Department of Computer Engineering
Chulalongkorn University

Keywords: integrated cancer data, breast cancer prediction



The diagnostic or investigational cancer procedure generally starts with mammogram, ultrasound, or both. The doctor reading the mammogram will be looking for different types of breast tumor. After the result of mammogram show suspicious mass, the doctor will order the patient to need a biopsy. If a biopsy found invasive breast cancer, the staging was estimated to help determine the prognosis and guide the treatment plan. This work proposes to integrate mammogram and biopsy dataset. The Latent Variables were used to integrate two datasets then the predictive models can be inferred.


The latent variables are not directly observed but are inferred from other variables that are observed. The latent variable in mammogram was evaluated from the severity of tumor factor and classify in three intervals. The latent variable in biopsy was evaluated from tumor sized and lymph node status called staging.

Single mammogram dataset has 445 elements and single biopsy has 198 elements. Combined dataset produces 6,326 elements.
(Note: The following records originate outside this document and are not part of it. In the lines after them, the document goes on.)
Section Scoring.
Context `{Platform} (k : Knobs).
Implicit Types (pm : sourcePathProbeManager) (dst : epAddr) (source : sourceRxMeta) (now : Z).

Definition sourcePathExpNorm (v maxV : F64.t) : F64.t :=
  if F64.leb maxV F64.zero then F64.one
  else
    let x := F64.div v maxV in
    let x := if F64.ltb x F64.zero then F64.zero else x in
    let x := if F64.ltb F64.one x then F64.one else x in
    F64.div F64.one (math_Exp (F64.mul (F64.of_int 4) x)).

Definition sourcePathQualityScore (latency jitter : Z) (loss : F64.t) (w : sourcePathScoreWeights)
  : F64.t :=
  let latNorm := sourcePathExpNorm (F64.of_int latency) (F64.of_int (sourcePathLatencyMaxValue k)) in
  let jitterNorm := sourcePathExpNorm (F64.of_int jitter) (F64.of_int (sourcePathJitterMaxValue k)) in
  let lossNorm := sourcePathExpNorm loss (sourcePathLossMaxValue k) in
  F64.add (F64.add (F64.mul latNorm (wLatency w)) (F64.mul jitterNorm (wJitter w)))
          (F64.mul lossNorm (wLoss w)).

(** The score an auxiliary candidate must exceed for a primary path of this RTT. *)
Definition neededScore (primaryRTT : Z) : F64.t :=
  let primaryScore := sourcePathQualityScore primaryRTT 0 F64.zero (sourcePathScoreWeightsValue k) in
  F64.mul primaryScore
    (F64.add F64.one (F64.div (F64.of_int (sourcePathScoreImprovePctValue k)) (F64.of_int 100))).

(** [applyMultiMetricScore]: the candidate with its score, or [None] if it is refused. *)
Definition applyMultiMetricScore (c : sourcePathCandidateScore) (primaryRTT : Z)
  : option sourcePathCandidateScore :=
  if sourcePathLatencyMaxValue k <? cs_latency c then None
  else if sourcePathJitterMaxValue k <? cs_jitter c then None
  else if F64.ltb (sourcePathLossMaxValue k) (cs_loss c) then None
  else
    let c := MkScore (cs_source c) (cs_latency c) (cs_jitter c) (cs_loss c)
               (sourcePathQualityScore (cs_latency c) (cs_jitter c) (cs_loss c)
                                       (sourcePathScoreWeightsValue k))
               (cs_samples c) (cs_lastAt c) in
    if primaryRTT <=? 0 then Some c
    else if F64.ltb (neededScore primaryRTT) (cs_score c) then Some c else None.

Definition lossRatioLocked pm dst source now : sourcePathProbeManager * F64.t :=
  let pm := pruneExpiredOutcomesLocked k pm now in
  let '(total, lost_) := foldl (fun '(total, lost_) o =>
      if negb (bool_decide (o_dst o = dst)) || negb (bool_decide (o_source o = source))
      then (total, lost_)
      else (total + 1, if lost o then lost_ + 1 else lost_)) (0, 0) (outcomes pm) in
  (pm, if total =? 0 then F64.zero else F64.div (F64.of_int lost_) (F64.of_int total)).

(** The accumulators of the sample loop. *)
Record sampleAcc := MkAcc {
  candidate : option sourcePathCandidateScore;     (* None is [!candidateOK] *)
  sumLatencyNs : F64.t;
  sumSqNs : F64.t
}.
Definition sampleStep dst source now (acc : sampleAcc) (s : sourcePathProbeSample) : sampleAcc :=
  if negb (bool_decide (s_dst s = dst)) || negb (bool_decide (s_source s = source)) then acc
  else if sourcePathSampleTTLValue k <? Mono.Sub now (s_at s) then acc
  else
    let latencyNs := F64.of_int (s_latency s) in
    MkAcc
      (Some match candidate acc with
            | None => MkScore source 0 0 F64.zero F64.zero 1 (s_at s)
            | Some c =>
                MkScore (cs_source c) (cs_latency c) (cs_jitter c) (cs_loss c) (cs_score c)
                  (cs_samples c + 1)
                  (if 0 <? Mono.Sub (s_at s) (cs_lastAt c) then s_at s else cs_lastAt c)
            end)
      (F64.add (sumLatencyNs acc) latencyNs)
      (F64.add (sumSqNs acc) (F64.mul latencyNs latencyNs)).

(** The latency an auxiliary candidate must stay below for a primary path of this RTT. *)
Definition beatCutoff (primaryRTT : Z) : Z :=
  i64 (primaryRTT - Z.quot (i64 (primaryRTT * sourcePathAuxBeatThresholdPercentValue k)) 100).

Definition candidateScoreLocked pm dst source now (primaryRTT : Z)
  : sourcePathProbeManager * option sourcePathCandidateScore :=
  if negb (isDirect dst) then (pm, None)
  else if isPrimary source then (pm, None)
  else
    let acc := foldl (sampleStep dst source now) (MkAcc None F64.zero F64.zero) (samples pm) in
    match candidate acc with
    | None => (pm, None)
    | Some c =>
        if cs_samples c <? sourcePathMinSamplesForUse then (pm, None)
        else
          let n := F64.of_int (cs_samples c) in
          let meanNs := F64.div (sumLatencyNs acc) n in
          let varianceNs := F64.sub (F64.div (sumSqNs acc) n) (F64.mul meanNs meanNs) in
          let varianceNs := if F64.ltb varianceNs F64.zero then F64.zero else varianceNs in
          let '(pm, loss) := lossRatioLocked pm dst source now in
          let c := MkScore (cs_source c) (F64.to_int64 meanNs) (F64.to_int64 (F64.sqrt varianceNs))
                     loss (cs_score c) (cs_samples c) (cs_lastAt c) in
          if sourcePathMultiMetricEnabled k then (pm, applyMultiMetricScore c primaryRTT)
          else if (0 <? primaryRTT) && (0 <? sourcePathAuxBeatThresholdPercentValue k)
                  && (beatCutoff primaryRTT <=? cs_latency c)
          then (pm, None)
          else (pm, Some c)
    end.

Definition betterThan (c best : sourcePathCandidateScore) (multiMetric : bool) : bool :=
  if multiMetric
  then F64.ltb (cs_score best) (cs_score c)
       || (F64.eqb (cs_score c) (cs_score best) && (0 <? Mono.Sub (cs_lastAt c) (cs_lastAt best)))
  else (cs_latency c <? cs_latency best)
       || ((cs_latency c =? cs_latency best) && (0 <? Mono.Sub (cs_lastAt c) (cs_lastAt best))).

Definition bestStep dst now (primaryRTT : Z)
    (acc : sourcePathProbeManager * option sourcePathCandidateScore) (source : sourceRxMeta)
  : sourcePathProbeManager * option sourcePathCandidateScore :=
  let '(pm, best) := acc in
  let '(pm, c) := candidateScoreLocked pm dst source now primaryRTT in
  match c with
  | None => (pm, best)
  | Some c =>
      match best with
      | None => (pm, Some c)
      | Some b => if betterThan c b (sourcePathMultiMetricEnabled k) then (pm, Some c) else (pm, best)
      end
  end.
Definition bestCandidateLocked pm dst (sources : list sourceRxMeta) now (primaryRTT : Z)
  : sourcePathProbeManager * option sourcePathCandidateScore :=
  foldl (bestStep dst now primaryRTT) (pm, None) sources.
End Scoring.

(** ** Reference notions *)
Definition matches (dst : epAddr) (source : sourceRxMeta) (s : sourcePathProbeSample) : Prop :=
  s_dst s = dst /\ s_source s = source.
#[export] Instance matches_dec dst source s : Decision (matches dst source s).
Proof. unfold matches. apply _. Defined.

(** The fresh samples of a pair, oldest first. *)
Definition freshSamples (k : Knobs) (pm : sourcePathProbeManager) (dst : epAddr)
    (source : sourceRxMeta) (now : Z) : list sourcePathProbeSample :=
  filter (fun s => matches dst source s
                   /\ ~ sourcePathSampleTTLValue k < Mono.Sub now (s_at s)) (samples pm).
(** The outcomes of a pair inside the loss window. *)
Definition freshPairOutcomes (k : Knobs) (pm : sourcePathProbeManager) (dst : epAddr)
    (source : sourceRxMeta) (now : Z) : list sourcePathProbeOutcome :=
  filter (fun o => o_dst o = dst /\ o_source o = source) (fresh_outcomes k now (outcomes pm)).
The single mammogram factors are patient’s age, tumor shape, margin, density, BI-RADS. The single biopsy factors are ten cell characteristics (use for grading), tumor size, lymph node status, outcome, and time (time to recur or disease free survival).

The predictive model is divided into four modelling steps: 1) staging prediction, 2) lymph node status prediction, 3) outcome prediction, and 4) time prediction.

Result using machine learning

The rule induction is used to infer the prediction model. The measurements are accuracy, sensitivity, specificity, positive predictive value (PPV), and negative predictive value (NPV). 1) Early staging prediction from mammogram screening model produces 11 decision rules with specificity 95.60, sensitivity 90.73, PPV 91.83, NPV 95. 2) The lymph node status prediction has 13 decision rules with specificity 97.34, sensitivity 94.69, PPV 94.35, NPV 97.30. 3) The relapse prediction produces 23 rules with specificity 82.49, sensitivity 99.42, PPV 93.61, NPV 98.24. 4) Time to recur model produces 23 rules with specificity 96.64, sensitivity 90.71, PPV 90.71, NPV 96.64.